Would you repeat all the lines below, exactly as they stand?

### Data for review
=== Section Start ===

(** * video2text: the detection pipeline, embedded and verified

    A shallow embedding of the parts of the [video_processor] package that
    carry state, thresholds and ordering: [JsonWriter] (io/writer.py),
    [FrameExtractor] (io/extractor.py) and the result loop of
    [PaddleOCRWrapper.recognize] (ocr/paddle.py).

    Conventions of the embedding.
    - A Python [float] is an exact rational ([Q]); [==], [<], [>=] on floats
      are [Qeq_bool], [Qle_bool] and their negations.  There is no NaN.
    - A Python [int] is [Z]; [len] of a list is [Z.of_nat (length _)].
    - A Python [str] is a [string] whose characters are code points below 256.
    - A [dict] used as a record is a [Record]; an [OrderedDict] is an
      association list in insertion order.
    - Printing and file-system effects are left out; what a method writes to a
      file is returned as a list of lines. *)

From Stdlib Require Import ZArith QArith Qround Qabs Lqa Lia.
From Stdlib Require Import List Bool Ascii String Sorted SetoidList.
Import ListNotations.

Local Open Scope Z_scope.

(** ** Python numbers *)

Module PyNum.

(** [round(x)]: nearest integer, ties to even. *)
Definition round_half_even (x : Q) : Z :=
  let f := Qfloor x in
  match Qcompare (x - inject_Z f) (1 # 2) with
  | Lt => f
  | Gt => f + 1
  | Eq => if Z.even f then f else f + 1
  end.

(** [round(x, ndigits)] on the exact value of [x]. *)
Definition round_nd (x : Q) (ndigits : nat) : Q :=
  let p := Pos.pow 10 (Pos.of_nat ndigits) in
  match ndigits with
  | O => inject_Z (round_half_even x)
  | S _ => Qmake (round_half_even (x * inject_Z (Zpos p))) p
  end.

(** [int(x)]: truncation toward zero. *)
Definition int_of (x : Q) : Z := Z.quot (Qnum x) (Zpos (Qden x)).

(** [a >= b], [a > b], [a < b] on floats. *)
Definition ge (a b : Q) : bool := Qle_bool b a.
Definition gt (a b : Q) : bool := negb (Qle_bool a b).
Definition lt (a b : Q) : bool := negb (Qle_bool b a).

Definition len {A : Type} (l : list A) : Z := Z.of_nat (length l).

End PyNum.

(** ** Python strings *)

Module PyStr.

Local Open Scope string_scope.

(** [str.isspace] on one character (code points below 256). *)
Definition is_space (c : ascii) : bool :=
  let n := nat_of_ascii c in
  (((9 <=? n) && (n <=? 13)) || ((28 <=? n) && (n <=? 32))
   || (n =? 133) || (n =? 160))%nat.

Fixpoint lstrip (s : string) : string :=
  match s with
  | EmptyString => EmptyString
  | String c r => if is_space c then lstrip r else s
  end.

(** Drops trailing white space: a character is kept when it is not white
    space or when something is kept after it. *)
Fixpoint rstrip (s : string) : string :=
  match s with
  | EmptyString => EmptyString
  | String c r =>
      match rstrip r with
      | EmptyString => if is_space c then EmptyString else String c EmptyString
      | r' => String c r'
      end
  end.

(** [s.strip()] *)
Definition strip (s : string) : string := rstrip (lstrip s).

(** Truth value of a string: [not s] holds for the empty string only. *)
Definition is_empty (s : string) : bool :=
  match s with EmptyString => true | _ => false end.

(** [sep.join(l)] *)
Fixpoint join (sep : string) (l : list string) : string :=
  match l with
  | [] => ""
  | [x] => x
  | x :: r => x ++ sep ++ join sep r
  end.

=== Section End ===

### Response box
(** * video2text: the detection pipeline, embedded and verified

    A shallow embedding of the parts of the [video_processor] package that
    carry state, thresholds and ordering: [JsonWriter] (io/writer.py),
    [FrameExtractor] (io/extractor.py) and the result loop of
    [PaddleOCRWrapper.recognize] (ocr/paddle.py).

    Conventions of the embedding.
    - A Python [float] is an exact rational ([Q]); [==], [<], [>=] on floats
      are [Qeq_bool], [Qle_bool] and their negations.  There is no NaN.
    - A Python [int] is [Z]; [len] of a list is [Z.of_nat (length _)].
    - A Python [str] is a [string] whose characters are code points below 256.
    - A [dict] used as a record is a [Record]; an [OrderedDict] is an
      association list in insertion order.
    - Printing and file-system effects are left out; what a method writes to a
      file is returned as a list of lines. *)

From Stdlib Require Import ZArith QArith Qround Qabs Lqa Lia.
From Stdlib Require Import List Bool Ascii String Sorted SetoidList.
Import ListNotations.

Local Open Scope Z_scope.

(** ** Python numbers *)

Module PyNum.

(** [round(x)]: nearest integer, ties to even. *)
Definition round_half_even (x : Q) : Z :=
  let f := Qfloor x in
  match Qcompare (x - inject_Z f) (1 # 2) with
  | Lt => f
  | Gt => f + 1
  | Eq => if Z.even f then f else f + 1
  end.

(** [round(x, ndigits)] on the exact value of [x]. *)
Definition round_nd (x : Q) (ndigits : nat) : Q :=
  let p := Pos.pow 10 (Pos.of_nat ndigits) in
  match ndigits with
  | O => inject_Z (round_half_even x)
  | S _ => Qmake (round_half_even (x * inject_Z (Zpos p))) p
  end.

(** [int(x)]: truncation toward zero. *)
Definition int_of (x : Q) : Z := Z.quot (Qnum x) (Zpos (Qden x)).

(** [a >= b], [a > b], [a < b] on floats. *)
Definition ge (a b : Q) : bool := Qle_bool b a.
Definition gt (a b : Q) : bool := negb (Qle_bool a b).
Definition lt (a b : Q) : bool := negb (Qle_bool b a).

Definition len {A : Type} (l : list A) : Z := Z.of_nat (length l).

End PyNum.

(** ** Python strings *)

Module PyStr.

Local Open Scope string_scope.

(** [str.isspace] on one character (code points below 256). *)
Definition is_space (c : ascii) : bool :=
  let n := nat_of_ascii c in
  (((9 <=? n) && (n <=? 13)) || ((28 <=? n) && (n <=? 32))
   || (n =? 133) || (n =? 160))%nat.

Fixpoint lstrip (s : string) : string :=
  match s with
  | EmptyString => EmptyString
  | String c r => if is_space c then lstrip r else s
  end.

(** Drops trailing white space: a character is kept when it is not white
    space or when something is kept after it. *)
Fixpoint rstrip (s : string) : string :=
  match s with
  | EmptyString => EmptyString
  | String c r =>
      match rstrip r with
      | EmptyString => if is_space c then EmptyString else String c EmptyString
      | r' => String c r'
      end
  end.

(** [s.strip()] *)
Definition strip (s : string) : string := rstrip (lstrip s).

(** Truth value of a string: [not s] holds for the empty string only. *)
Definition is_empty (s : string) : bool :=
  match s with EmptyString => true | _ => false end.

(** [sep.join(l)] *)
Fixpoint join (sep : string) (l : list string) : string :=
  match l with
  | [] => ""
  | [x] => x
  | x :: r => x ++ sep ++ join sep r
  end.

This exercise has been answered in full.